- **PROBLEM DESCRIPTION**:
Repeat verbatim the lines of the data below, beginning with the line containing "let db := f" and continuing to the end.

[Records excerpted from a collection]
┄┄┄┄┄┄

(* ===== verification/Activity.v ===== *)
(** The activity tracker: crates/backend/src/handlers/activity_tracker/worker.rs and
    the [record_batch_activity] of the three session repositories
    (crates/data/src/pg/{oauth2,user,personal}/session.rs).

    Handlers send messages over a channel; one worker aggregates them in memory
    and writes them in batches. Whether a connection is available at a flush is an
    input of each step, and the database may change between two messages. *)
From S2P Require Import Prelude Ids TokenFormat Scope Pkce Jose Keystore Domain Database Repository.

Open Scope Z_scope.

#[export] Instance SessionKind_countable : Countable SessionKind.
Proof.
  refine (inj_countable' (λ k, match k with Kind_OAuth2 => 0 | Kind_Browser => 1 | Kind_Personal => 2 end)
    (λ z : Z, match z with 0 => Kind_OAuth2 | 1 => Kind_Browser | _ => Kind_Personal end) _).
  by intros [].
Defined.

(** ** Batches *)

(** [GREATEST(t.last_active_at, row.last_active_at)]: a null is ignored. *)
Definition greatest (t : DateTime) (old : option DateTime) : option DateTime :=
  Some (match old with Some o => t `max` o | None => t end).
(** [COALESCE(t.last_active_ip, row.last_active_ip)] *)
Definition coalesce {A} (new old : option A) : option A :=
  match new with Some x => Some x | None => old end.

Definition UserSessionRow_touch (at_ : DateTime) (ip : option IpAddr) (r : UserSessionRow)
    : UserSessionRow :=
  {| UserSessionRow_user_id := UserSessionRow_user_id r;
     UserSessionRow_created_at := UserSessionRow_created_at r;
     UserSessionRow_finished_at := UserSessionRow_finished_at r;
     UserSessionRow_user_agent := UserSessionRow_user_agent r;
     UserSessionRow_last_active_at := greatest at_ (UserSessionRow_last_active_at r);
     UserSessionRow_last_active_ip := coalesce ip (UserSessionRow_last_active_ip r) |}.

Definition OAuthSessionRow_touch (at_ : DateTime) (ip : option IpAddr) (r : OAuthSessionRow)
    : OAuthSessionRow :=
  {| OAuthSessionRow_user_id := OAuthSessionRow_user_id r;
     OAuthSessionRow_user_session_id := OAuthSessionRow_user_session_id r;
     OAuthSessionRow_oauth2_client_id := OAuthSessionRow_oauth2_client_id r;
     OAuthSessionRow_scope_list := OAuthSessionRow_scope_list r;
     OAuthSessionRow_created_at := OAuthSessionRow_created_at r;
     OAuthSessionRow_finished_at := OAuthSessionRow_finished_at r;
     OAuthSessionRow_user_agent := OAuthSessionRow_user_agent r;
     OAuthSessionRow_last_active_at := greatest at_ (OAuthSessionRow_last_active_at r);
     OAuthSessionRow_last_active_ip := coalesce ip (OAuthSessionRow_last_active_ip r);
     OAuthSessionRow_human_name := OAuthSessionRow_human_name r |}.

Definition PersonalSessionRow_touch (at_ : DateTime) (ip : option IpAddr) (r : PersonalSessionRow)
    : PersonalSessionRow :=
  {| PersonalSessionRow_owner_user_id := PersonalSessionRow_owner_user_id r;
     PersonalSessionRow_owner_oauth2_client_id := PersonalSessionRow_owner_oauth2_client_id r;
     PersonalSessionRow_actor_user_id := PersonalSessionRow_actor_user_id r;
     PersonalSessionRow_human_name := PersonalSessionRow_human_name r;
     PersonalSessionRow_scope_list := PersonalSessionRow_scope_list r;
     PersonalSessionRow_created_at := PersonalSessionRow_created_at r;
     PersonalSessionRow_revoked_at := PersonalSessionRow_revoked_at r;
     PersonalSessionRow_last_active_at := greatest at_ (PersonalSessionRow_last_active_at r);
     PersonalSessionRow_last_active_ip := coalesce ip (PersonalSessionRow_last_active_ip r) |}.

Abbreviation Batch := (list (Ulid * DateTime * option IpAddr)) (only parsing).

Section batch.
Context {R : Type} (tbl : DB → gmap Z R) (on : (gmap Z R → gmap Z R) → DB → DB)
        (touch : DateTime → option IpAddr → R → R).

(** The rows joined with the batch, one after the other. *)
Definition touch_rows (activities : Batch) (rows : gmap Z R) : gmap Z R :=
  foldl (λ rows '(id, at_, ip), alter (touch at_ ip) id rows) rows activities.
Definition rows_joined (activities : Batch) (rows : gmap Z R) : nat :=
  length (filter (λ '(id, _, _), is_Some (rows !! id)) activities).

(** [record_batch_activity]: as many rows as activities must be updated. *)
Definition record_batch_activity (activities : Batch) : M St DatabaseError () :=
  rows_affected ← gets (λ st, rows_joined activities (tbl (st_db st)));
  _ ← modify (on_db (on (touch_rows activities)));
  ensure_affected_rows_usize rows_affected (length activities).
End batch.

Definition browser_session_record_batch_activity : Batch → M St DatabaseError () :=
  record_batch_activity db_user_sessions on_user_sessions UserSessionRow_touch.
Definition oauth2_session_record_batch_activity : Batch → M St DatabaseError () :=
  record_batch_activity db_sessions on_sessions OAuthSessionRow_touch.
Definition personal_session_record_batch_activity : Batch → M St DatabaseError () :=
  record_batch_activity db_personal_sessions on_personal_sessions PersonalSessionRow_touch.

(** ** The worker *)

Record ActivityRecord := {
  record_end_time : DateTime;
  record_ip : option IpAddr;
}.

Abbreviation PendingRecords := (gmap (SessionKind * Z) ActivityRecord) (only parsing).

Definition MAX_PENDING_RECORDS : nat := 1000.

(** The records of one kind. *)
Definition pending_of (kind : SessionKind) (pending : PendingRecords) : Batch :=
  omap (λ '(k, id, record),
          if bool_decide (k = kind) then Some (id, record_end_time record, record_ip record) else None)
    (map_to_list pending).

(** The transaction of [try_flush]; [repository_factory.create] begins it. *)
Definition flush_transaction (pending : PendingRecords) : M St DatabaseError () :=
  _ ← repo_cancel;
  _ ← browser_session_record_batch_activity (pending_of Kind_Browser pending);
  _ ← oauth2_session_record_batch_activity (pending_of Kind_OAuth2 pending);
  _ ← personal_session_record_batch_activity (pending_of Kind_Personal pending);
  repo_save.

(** [flush]: with [try_flush] inlined; an error is only logged. *)
Definition worker_flush (connects : bool) (pending : PendingRecords) (st : St)
    : PendingRecords * St :=
  if bool_decide (pending = ∅) then (pending, st)
  else if connects then
    match flush_transaction pending st with
    | (Ok _, st) => (∅, st)
    | (Err _, st) => (pending, st)
    end
  else (pending, st).

Inductive Message :=
| Message_Record (activity : Activity)
| Message_Flush.

(** [entry(..).or_insert_with(..)], then the later of both times. *)
Definition pending_record (a : Activity) (pending : PendingRecords) : PendingRecords :=
  let key := (activity_kind a, activity_session_id a) in
  let record := default {| record_end_time := activity_date_time a; record_ip := activity_ip a |}
                  (pending !! key) in
  <[key := {| record_end_time := activity_date_time a `max` record_end_time record;
              record_ip := record_ip record |}]> pending.

(** One round of the loop of [run]: what is pending, and whether the message
    was dropped. *)
Definition handle_message (connects : bool) (message : Message) (pending : PendingRecords) (st : St)
    : PendingRecords * bool * St :=
  match message with
  | Message_Record a =>
      let '(pending, st) :=
        if (MAX_PENDING_RECORDS <=? size pending)%nat then worker_flush connects pending st
        else (pending, st) in
      if (MAX_PENDING_RECORDS <=? size pending)%nat then (pending, true, st)
      else (pending_record a pending, false, st)
  | Message_Flush =>
      let '(pending, st) := worker_flush connects pending st in (pending, false, st)
  end.

(** What happens while the worker runs: a message arrives, or another
    transaction changes the database. *)
Inductive TrackerEvent :=
| Ev_Message (connects : bool) (message : Message)
| Ev_Commit (transaction : DB → DB).

(** The loop over the events; the messages that were not dropped are collected. *)
Fixpoint worker_loop (events : list TrackerEvent) (pending : PendingRecords) (st : St)
    : PendingRecords * list Activity * St :=
  match events with
  | [] => (pending, [], st)
  | Ev_Commit f :: events =>
      let db := f (st_committed st) in worker_loop events pending (with_committed db db st)
  | Ev_Message connects message :: events =>
      let '(pending, dropped, st) := handle_message connects message pending st in
      let '(pending, accepted, st) := worker_loop events pending st in
      (pending,
       match message with
       | Message_Record a => if dropped then accepted else a :: accepted
       | Message_Flush => accepted
       end, st)
  end.

(** [run]: the loop, and one last flush. *)
Definition worker_run (events : list TrackerEvent) (last_connects : bool) (st : St)
    : PendingRecords * list Activity * St :=
  let '(pending, accepted, st) := worker_loop events ∅ st in
  let '(pending, st) := worker_flush last_connects pending st in
  (pending, accepted, st).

┄┄┄┄┄┄

- **OUTPUT OF THE EXERCISE**:
      let db := f (st_committed st) in worker_loop events pending (with_committed db db st)
  | Ev_Message connects message :: events =>
      let '(pending, dropped, st) := handle_message connects message pending st in
      let '(pending, accepted, st) := worker_loop events pending st in
      (pending,
       match message with
       | Message_Record a => if dropped then accepted else a :: accepted
       | Message_Flush => accepted
       end, st)
  end.

(** [run]: the loop, and one last flush. *)
Definition worker_run (events : list TrackerEvent) (last_connects : bool) (st : St)
    : PendingRecords * list Activity * St :=
  let '(pending, accepted, st) := worker_loop events ∅ st in
  let '(pending, st) := worker_flush last_connects pending st in
  (pending, accepted, st).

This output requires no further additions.